(Data entries)
---

(* ===== verification/Endpoint.v ===== *)
(** * Endpoints

    Models include/quic/endpoint.hpp and src/endpoint.cpp (the sending half is in
    EndpointSend.v): the table of connections, dispatch of received packets, accepting and
    making connections, closing, draining and timeouts.

    [conns] is an [unordered_map] whose keys all come from [ConnectionID::random]; it is a
    finite map from what [operator==] compares, and loops over it take the iteration order as an
    argument.  A null [shared_ptr] is [None]. *)
From S2P Require Import Prelude StdMap Utils Stream Udp Sender EndpointSend Context Connection.
Import Cid Addr Io.

(** What [operator==] of connection ids looks at. *)
Definition cid_key (c : ConnectionID) : Z * list Z := (datalen c, take (Z.to_nat (datalen c)) (data c)).

Lemma cid_key_eqb a b : ConnectionID_eqb a b = true <-> cid_key a = cid_key b.
Proof.
  rewrite ConnectionID_eqb_spec. unfold cid_key. split.
  - intros [E1 E2]. rewrite E2, E1. done.
  - intros [= E1 E2]. split; [done|]. by rewrite E2, E1.
Qed.

(** ** ngtcp2 and TLS, as the endpoint uses them *)

(** The fields of [ngtcp2_version_cid] and [ngtcp2_pkt_hd] that are read. *)
Record version_cid := mkVid { v_dcid : list Z; v_dcidlen : Z; v_scid : list Z; v_scidlen : Z }.
Record pkt_hd := mkHd { hd_type : Z; hd_tokenlen : Z; hd_scid : ConnectionID }.

(** The functions of ngtcp2 that the endpoint calls.  What they are given besides (the time, the path and the packet
    info, whose ECN is always 0) is not an argument here: [C] is all that a result of ngtcp2 depends on, so an instance keeps the
    current time and path in [C], which between the calls of this library may change in any way (see [call_ngtcp2] of Whole.v),
    and no theorem assumes that two calls with the same bytes give the same result. *)
Class Ngtcp2Ep (C : Type) := {
  ng_in_closing_period : C -> bool;
  ng_pto : C -> Z;
  ng_decode_version_cid : list Z -> Z * version_cid;
  ng_accept : list Z -> Z * pkt_hd;
  (* reading a packet calls back into the connection *)
  ng_read_pkt : C -> Connection -> list Z -> C * Connection * list effect * Z;
  (* the result, and the bytes written *)
  ng_write_connection_close : C -> Z -> C * Z * list Z;
  ng_write_version_negotiation : Z -> version_cid -> list Z -> Z * list Z;
  (* ngtcp2_conn_client_new / ngtcp2_conn_server_new *)
  ng_conn_new : Direction -> ConnectionID -> ConnectionID -> Z * C;
  (* TLSCreds::make_session: does it throw? *)
  tls_session_fails : nat -> Direction -> bool;
}.

(** What an endpoint does that others see. *)
Inductive ep_event :=
  | XClosingCb (cb : nat)                       (* Connection::on_closing *)
  | XIoReady (cid : ConnectionID)               (* Connection::io_ready *)
  | XConn (cid : ConnectionID) (e : list effect) (* what reading a packet made the connection do *)
  | XPacket (buf : list Z) (q : queue_outcome). (* a one-shot packet and what became of it *)

Module Ep.
Section endpoint.
Context `{NgtcpConsts} {C : Type} `{Ngtcp2Ep C} {S : Type} `{Sender S}.

(** A connection with its ngtcp2 state. *)
Record conn := mkC { cn : Connection; ng : C }.

Record Endpoint := mkEp {
  socket : option S;
  accepting_inbound : bool;
  outbound_ctx : option ContextBase;
  inbound_ctx : option ContextBase;
  conns : gmap (Z * list Z) (option conn);
  draining : list (Z * ConnectionID);   (* std::map<time_point, ConnectionID> *)
  events : list ep_event;
}.

Definition with_conns (e : Endpoint) m :=
  mkEp (socket e) (accepting_inbound e) (outbound_ctx e) (inbound_ctx e) m (draining e) (events e).
Definition with_draining (e : Endpoint) d :=
  mkEp (socket e) (accepting_inbound e) (outbound_ctx e) (inbound_ctx e) (conns e) d (events e).
Definition emit (e : Endpoint) l :=
  mkEp (socket e) (accepting_inbound e) (outbound_ctx e) (inbound_ctx e) (conns e) (draining e) (events e ++ l).
Definition with_socket (e : Endpoint) s :=
  mkEp s (accepting_inbound e) (outbound_ctx e) (inbound_ctx e) (conns e) (draining e) (events e).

---

> [ASSIGNED TASK]: Produce an exact copy of all the records.

> [TASK RESULT]:
(* ===== verification/Endpoint.v ===== *)
(** * Endpoints

    Models include/quic/endpoint.hpp and src/endpoint.cpp (the sending half is in
    EndpointSend.v): the table of connections, dispatch of received packets, accepting and
    making connections, closing, draining and timeouts.

    [conns] is an [unordered_map] whose keys all come from [ConnectionID::random]; it is a
    finite map from what [operator==] compares, and loops over it take the iteration order as an
    argument.  A null [shared_ptr] is [None]. *)
From S2P Require Import Prelude StdMap Utils Stream Udp Sender EndpointSend Context Connection.
Import Cid Addr Io.

(** What [operator==] of connection ids looks at. *)
Definition cid_key (c : ConnectionID) : Z * list Z := (datalen c, take (Z.to_nat (datalen c)) (data c)).

Lemma cid_key_eqb a b : ConnectionID_eqb a b = true <-> cid_key a = cid_key b.
Proof.
  rewrite ConnectionID_eqb_spec. unfold cid_key. split.
  - intros [E1 E2]. rewrite E2, E1. done.
  - intros [= E1 E2]. split; [done|]. by rewrite E2, E1.
Qed.

(** ** ngtcp2 and TLS, as the endpoint uses them *)

(** The fields of [ngtcp2_version_cid] and [ngtcp2_pkt_hd] that are read. *)
Record version_cid := mkVid { v_dcid : list Z; v_dcidlen : Z; v_scid : list Z; v_scidlen : Z }.
Record pkt_hd := mkHd { hd_type : Z; hd_tokenlen : Z; hd_scid : ConnectionID }.

(** The functions of ngtcp2 that the endpoint calls.  What they are given besides (the time, the path and the packet
    info, whose ECN is always 0) is not an argument here: [C] is all that a result of ngtcp2 depends on, so an instance keeps the
    current time and path in [C], which between the calls of this library may change in any way (see [call_ngtcp2] of Whole.v),
    and no theorem assumes that two calls with the same bytes give the same result. *)
Class Ngtcp2Ep (C : Type) := {
  ng_in_closing_period : C -> bool;
  ng_pto : C -> Z;
  ng_decode_version_cid : list Z -> Z * version_cid;
  ng_accept : list Z -> Z * pkt_hd;
  (* reading a packet calls back into the connection *)
  ng_read_pkt : C -> Connection -> list Z -> C * Connection * list effect * Z;
  (* the result, and the bytes written *)
  ng_write_connection_close : C -> Z -> C * Z * list Z;
  ng_write_version_negotiation : Z -> version_cid -> list Z -> Z * list Z;
  (* ngtcp2_conn_client_new / ngtcp2_conn_server_new *)
  ng_conn_new : Direction -> ConnectionID -> ConnectionID -> Z * C;
  (* TLSCreds::make_session: does it throw? *)
  tls_session_fails : nat -> Direction -> bool;
}.

(** What an endpoint does that others see. *)
Inductive ep_event :=
  | XClosingCb (cb : nat)                       (* Connection::on_closing *)
  | XIoReady (cid : ConnectionID)               (* Connection::io_ready *)
  | XConn (cid : ConnectionID) (e : list effect) (* what reading a packet made the connection do *)
  | XPacket (buf : list Z) (q : queue_outcome). (* a one-shot packet and what became of it *)

Module Ep.
Section endpoint.
Context `{NgtcpConsts} {C : Type} `{Ngtcp2Ep C} {S : Type} `{Sender S}.

(** A connection with its ngtcp2 state. *)
Record conn := mkC { cn : Connection; ng : C }.

Record Endpoint := mkEp {
  socket : option S;
  accepting_inbound : bool;
  outbound_ctx : option ContextBase;
  inbound_ctx : option ContextBase;
  conns : gmap (Z * list Z) (option conn);
  draining : list (Z * ConnectionID);   (* std::map<time_point, ConnectionID> *)
  events : list ep_event;
}.

Definition with_conns (e : Endpoint) m :=
  mkEp (socket e) (accepting_inbound e) (outbound_ctx e) (inbound_ctx e) m (draining e) (events e).
Definition with_draining (e : Endpoint) d :=
  mkEp (socket e) (accepting_inbound e) (outbound_ctx e) (inbound_ctx e) (conns e) d (events e).
Definition emit (e : Endpoint) l :=
  mkEp (socket e) (accepting_inbound e) (outbound_ctx e) (inbound_ctx e) (conns e) (draining e) (events e ++ l).
Definition with_socket (e : Endpoint) s :=
  mkEp s (accepting_inbound e) (outbound_ctx e) (inbound_ctx e) (conns e) (draining e) (events e).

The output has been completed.